Abstract: Using Redis to achieve room business management practice and thinking.

Article | namely constructs the business backstage development team

In some interactive scenes, such as voice chat rooms, e-commerce live broadcasting, etc., interactive functions such as member control, connecting the mic, offering flowers, and sending bullets are usually required to store and manage the data of the room and the members in the room.

Then how to organize, store and operate these data to complete the established business, and at the same time to ensure data consistency between the server and the client, is one of the problems to be considered in the business background to realize such audio-video interactive scenes.

RoomKit, as a new low-code Engagement Platform (LCEP) product launched by Architecture Technology, highly abstracts the general capabilities of audio and video calls, whiteboard graffiti, file presentation, real-time messaging and other functions. The module functions can be assembled arbitrarily. Users can build multiple business scenarios with low/zero code. Therefore, in the background logic of Roomkit, room data management, as a core part of the business, runs through the whole development process.

As a high-performance KV database, Redis is widely used in background development. We also use Redis for room data management in the background of Roomkit.

In this paper, we will take a look at the technical difficulties and solutions encountered by the construction background development team when implementing the business with Redis. Readers can also refer to this article to solve similar problems encountered when implementing their business with the Construction aPaaS layer.

I. Introduction of Roomkit background

1. Division of functional modules

Based on the business logic, RoomKit divides the code into two modules: a room control module and a function plug-in module. The functions of these modules are described in detail below.

  • Room control module

The room control module is mainly used to manage the room list, the room state and the state interaction of the members in the room.

RoomKit applies to a variety of scenarios, such as large class, live broadcast, small class, video conference and 1V1, but these scenarios can be actually divided into quasi-video conference scenarios and quasi-live broadcast scenarios.

The logical focus of the two scenarios is different. In a video conference-like scenario, there are relatively few participants, but the interaction between members is frequent. However, the number of participants in the quasi-live broadcast scene is generally large, but the interaction between the anchor and the audience is relatively small. Based on this standard RoomKit background divides the room control module into two sub-modules. Irrelevant to the topic of this article, the description is not expanded here.

  • Function plug-in module

Functional plug-in modules refer to plug-in functions supported by RoomKit, such as sharing, teaching plug-in, IM, etc. Their logic has nothing to do with the scene, and they can be developed as independent modules. Interaction with the room control module is completed by providing handlers to each other.

2. Background service architecture

RoomKit background manages room data based on Redis, and makes use of the real-time push capability provided by the instant signaling background to push notifications of room status changes to the client in real time. The following diagram shows the architectural relationship between the backend and other services and clients.

Second, use Redis to manage the key technology of room data

Here we mainly take [room control module] as an example to introduce some key points when Roomkit background realizes room business by using Redis.

1. Use Redis to store room data

In order to realize in-room interaction, Roomkit background needs to record the status information of rooms and members.
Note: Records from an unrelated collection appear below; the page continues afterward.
(** * LoCoPilot agent runtime: a shallow embedding and its properties

    The development follows three source units of the repository:

    - [Provider]: [locopilotLanguageModelProvider.ts], the OpenAI-compatible
      streaming adapter ([_callOpenAI], whose [onEnd] handler is repeated
      verbatim in [_callLocalModel]) and the one-shot completion of the event
      stream in [_doSendChatRequest];
    - [Agent]: the [UnifiedAgent] class (constructor clamp and the agentic
      loop of [run]);
    - [Compactor]: the token accounting and the auto-summarizer of
      [LoCoPilotBuiltInAgent] ([computeTotalTokenCount],
      [summarizeHistoryEntries], [getHistoryWithSummarizationIfNeeded] and
      the part of [invoke] that calls them).

    Further modules cover what surrounds these units: the agent loop seen
    from outside ([Gateway]), the API error messages ([ApiErrors]), the
    Anthropic stream ([Anthropic]), the status test of the two cloud
    adapters ([Calls]), the iteration setting and its editor
    ([Settings]), the provider's token count and OpenAI messages ([Wire]),
    the thinking shown to the user ([Display]), the schema sanitizer of the
    Google adapter ([GoogleSchema]) and the Anthropic messages
    ([AnthropicWire]).

    Part I holds the definitions, Part II the lemmas and theorems.

    Conventions.  JavaScript strings are Rocq [string]s (the texts that
    matter here are ASCII, where bytes and UTF-16 code units coincide).  An
    optional field ([undefined] allowed) is an [option].  A value that can be
    thrown is a [Thrown].  Logging calls have no functional effect and are
    left out.  Everything the code obtains from outside (the HTTP stream, the
    language model, the tools, the clock, the cancellation token) is an
    explicit input of the function that reads it. *)

From Stdlib Require QArith Qround DecimalString.
From stdpp Require Import gmap strings list sorting.

#[local] Open Scope Z_scope.

(* ===================================================================== *)
(** * Part I: the embedding                                               *)
(* ===================================================================== *)

(** ** JavaScript primitives used by the three units *)

Module Js.

(** [JSON.parse], [JSON.stringify], the literal [{}] and [ToBoolean] on
    parsed values.  [JSON_parse s = None] stands for a thrown [SyntaxError]. *)
Class JsonValue (Json : Type) := {
  JSON_parse : string → option Json;
  JSON_stringify : Json → string;
  emptyObject : Json;
  truthy : Json → bool
}.

(** A thrown value [e]: [message] is [e.message] when that is a string,
    [asString] is [String(e)]. *)
Record Thrown := mkThrown { message : option string; asString : string }.

(** [new Error(msg)] *)
Definition newError (msg : string) : Thrown :=
  {| message := Some msg; asString := "Error: " +:+ msg |}.

(** Truthiness of a string: the empty string is falsy. *)
Definition nonEmpty (s : string) : bool :=
  match s with EmptyString => false | String _ _ => true end.

(** Truthiness of an optional string field: [undefined] and [''] are falsy. *)
Definition truthyField (o : option string) : bool :=
  match o with Some s => nonEmpty s | None => false end.

(** [hay.includes(needle)] *)
Fixpoint includes (needle hay : string) : bool :=
  String.prefix needle hay ||
  match hay with
  | EmptyString => false
  | String _ rest => includes needle rest
  end.

(** [s.slice(n)] for [0 <= n] *)
Fixpoint slice (n : nat) (s : string) : string :=
  match n, s with
  | O, _ => s
  | S n', String _ rest => slice n' rest
  | S _, EmptyString => EmptyString
  end.

(** ASCII lower-casing of one character; a regular expression with the [i]
    flag (and no [u] flag) never identifies an ASCII letter with a non-ASCII
    character. *)
Definition lowerAscii (c : Ascii.ascii) : Ascii.ascii :=
  let n := Ascii.nat_of_ascii c in
  if ((65 <=? n) && (n <=? 90))%nat then Ascii.ascii_of_nat (n + 32) else c.

Fixpoint toLowerAscii (s : string) : string :=
  match s with
  | EmptyString => EmptyString
  | String c rest => String (lowerAscii c) (toLowerAscii rest)
  end.

(** White space as matched by [\s] and removed by [trim], on ASCII. *)
Definition isWhiteSpace (c : Ascii.ascii) : bool :=
  let n := Ascii.nat_of_ascii c in
  ((n =? 32) || ((9 <=? n) && (n <=? 13)))%nat.

Fixpoint trimStart (s : string) : string :=
  match s with
  | EmptyString => EmptyString
  | String c rest => if isWhiteSpace c then trimStart rest else s
  end.

(** [trimEnd]: a character is kept when it is not white space or when
    something remains after it. *)
Fixpoint trimEnd (s : string) : string :=
  match s with
  | EmptyString => EmptyString
  | String c rest =>
      match trimEnd rest with
      | EmptyString => if isWhiteSpace c then EmptyString else String c EmptyString
      | kept => String c kept
      end
  end.

Definition trim (s : string) : string := trimEnd (trimStart s).

End Js.

Import Js.

(** ** Canonical chat data shared by the adapter and the agent *)

(** [IChatResponseToolUsePart] *)
Record ToolUse (Json : Type) := mkToolUse {
  name : string;
  toolCallId : string;
  parameters : Json
}.
Arguments mkToolUse {Json}.
Arguments name {Json}.
Arguments toolCallId {Json}.
Arguments parameters {Json}.

(** The [value] of a thinking part: a string or an array of strings. *)
Inductive ThinkingValue :=
| ThinkingText (text : string)
| ThinkingArray (chunks : list string).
To share this data between business server programs, we chose to store the data in Redis.

The Hash structure of Redis can naturally be used to record room status and other data. For setting up a room, such as starting a class, you only need to change the corresponding field.
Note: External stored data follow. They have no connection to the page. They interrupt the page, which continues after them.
(** ** The candidates of a line pick *)

Lemma nanargmin_distance_finite (d2s : list npfloat) (k : nat) :
  (forall a, In a d2s -> exists p, a = sumsq p) ->
  nanargmin d2s = Ok k ->
  finite (fsqrt (nth k d2s NaN)).
Proof.
  intros Hsq Hk. pose proof (nanargmin_spec d2s) as S. rewrite Hk in S.
  destruct S as [v [Hv _]].
  rewrite (nth_error_nth _ _ NaN Hv).
  apply nth_error_In in Hv. destruct (Hsq _ Hv) as [p Hp].
  symmetry in Hp. apply sumsq_nonneg in Hp.
  exists (sqrt v). apply fsqrt_Fin. assumption.
Qed.

Lemma marker_candidate_finite (l : Line2D) (event : Event) (s : Selection) :
  marker_candidate l event = Ok s -> finite (dist s).
Proof.
  unfold marker_candidate. cbv zeta.
  destruct (nanargmin _) as [k|e] eqn:Hk; [|discriminate].
  cbn [bind]. intros H. injection H as <-. cbn [dist].
  apply nanargmin_distance_finite; [|exact Hk].
  intros a Ha. apply in_map_iff in Ha. destruct Ha as [p [<- _]].
  eexists. reflexivity.
Qed.

Lemma line_candidate_finite (l : Line2D) (event : Event) (s : Selection) :
  line_candidate l event = Ok s -> finite (dist s).
Proof.
  unfold line_candidate. cbv zeta.
  destruct (nanargmin _) as [k|e] eqn:Hk; [|discriminate].
  cbn [bind]. intros H. injection H as <-. cbn [dist].
  apply nanargmin_distance_finite; [|exact Hk].
  intros a Ha. apply in_map_iff in Ha. destruct Ha as [sg [<- Hsg]].
  apply in_segments in Hsg. destruct Hsg as [p0 [p1 [_ ->]]].
  eexists. reflexivity.
Qed.

(** The projection of a line candidate lies on a segment of nonzero
    length of the polyline. *)
Lemma line_candidate_projection (l : Line2D) (event : Event)
      (sel : Selection) :
  line_candidate l event = Ok sel ->
  exists s d,
    In s (segments (event_xy event) (line_artist_xys l))
    /\ seg_ds s = Fin d /\ d <> 0
    /\ coords (target sel) = transData_inverted (line_axes l) (seg_projs s).
Proof.
  unfold line_candidate. cbv zeta.
  destruct (nanargmin _) as [k|e] eqn:Hk; [|discriminate].
  cbn [bind]. intros H. injection H as <-. cbn [target coords].
  pose proof (nanargmin_spec
                (map seg_d2s (segments (event_xy event) (line_artist_xys l))))
    as S.
  rewrite Hk in S. destruct S as [v [Hv _]].
  rewrite nth_error_map in Hv.
  destruct (nth_error (segments (event_xy event) (line_artist_xys l)) k)
    as [s|] eqn:Hs; [|discriminate].
  cbn [option_map] in Hv. injection Hv as Hv.
  rewrite (nth_error_nth _ _ nan_segment Hs).
  apply nth_error_In in Hs.
  destruct (in_segments _ _ _ Hs) as [p0 [p1 [_ E]]].
  rewrite E in Hv. destruct (finite_distance_nonzero_length _ _ _ Hv)
    as [d [Hd Hd0]].
  exists s, d. rewrite E at 2. repeat split; assumption.
Qed.

Lemma candidates_finite (l : Line2D) (event : Event)
      (sels : list Selection) :
  candidates l event = Ok sels -> Forall (fun s => finite (dist s)) sels.
Proof.
  unfold candidates.
  destruct (style_visible (get_marker l)).
  - destruct (marker_candidate l event) as [s1|e] eqn:H1; [|discriminate].
    apply marker_candidate_finite in H1. cbn [bind].
    destruct (style_visible (get_linestyle l)
              && (1 <? List.length (get_xydata l))%nat)%bool.
    + destruct (line_candidate l event) as [s2|e] eqn:H2; [|discriminate].
      apply line_candidate_finite in H2. cbn [bind app].
      intros H. injection H as <-. repeat constructor; assumption.
    + cbn [bind app]. intros H. injection H as <-.
      repeat constructor; assumption.
  - cbn [bind].
    destruct (style_visible (get_linestyle l)
              && (1 <? List.length (get_xydata l))%nat)%bool.
    + destruct (line_candidate l event) as [s2|e] eqn:H2; [|discriminate].
      apply line_candidate_finite in H2. cbn [bind app].
      intros H. injection H as <-. repeat constructor; assumption.
    + cbn [bind app]. intros H. injection H as <-. constructor.
Qed.

(** ** The line pick *)

Lemma fltb_flt (a b : npfloat) : fltb a b = true <-> flt a b.
Proof.
  split.
  - apply fltb_true_inv.
  - intros [u [v [-> [-> H]]]]. apply fltb_Fin_true. assumption.
Qed.

(** C1: among the candidates produced for a line, [compute_pick] keeps one
    of minimum distance, returns it if and only if its distance is strictly
    less than the pick radius, and returns no match otherwise (also when
    there is no candidate). *)
Theorem line_pick_nearest_within_radius (l : Line2D) (event : Event)
        (sels : list Selection) :
  candidates l event = Ok sels ->
  match py_min dist sels with
  | None => sels = [] /\ compute_pick (ALine2D l) event = ([], Ok None)
  | Some m =>
      In m sels
      /\ Forall (fun s => fle (dist m) (dist s)) sels
      /\ (flt (dist m) (pickradius l) ->
          compute_pick (ALine2D l) event = ([], Ok (Some m)))
      /\ (~ flt (dist m) (pickradius l) ->
          compute_pick (ALine2D l) event = ([], Ok None))
  end.
Proof.
  intros Hc. pose proof (candidates_finite _ _ Hc) as Hfin.
  unfold compute_pick, compute_pick_Line2D. rewrite Hc. cbn [bind].
  destruct sels as [|s r]; cbn [py_min].
  - split; reflexivity.
  - inversion Hfin as [|? ? Hs Hr]; subst.
    destruct (@py_min_from_spec _ dist r s Hs Hr) as [Hin Hall].
    split; [assumption|]. split; [assumption|].
    unfold accept.
    destruct (fltb (dist (py_min_from dist s r)) (pickradius l)) eqn:Hlt.
    + split; [reflexivity|]. intros Hn. exfalso. apply Hn.
      apply fltb_flt. assumption.
    + split; [|reflexivity]. intros Hf. apply fltb_flt in Hf. congruence.
Qed.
To keep track of the currently open rooms, the Roomkit background records the room ID and creation time in a global ZSET. The background periodically traverses these rooms to process statistics, check for offline members, and so on.

The member status in the room will also be recorded in a hash structure, and the member ID will be recorded in the ZSET corresponding to the room ID, where score is the login time or the last heartbeat time of the member, and each heartbeat of the member will update the score to the current time.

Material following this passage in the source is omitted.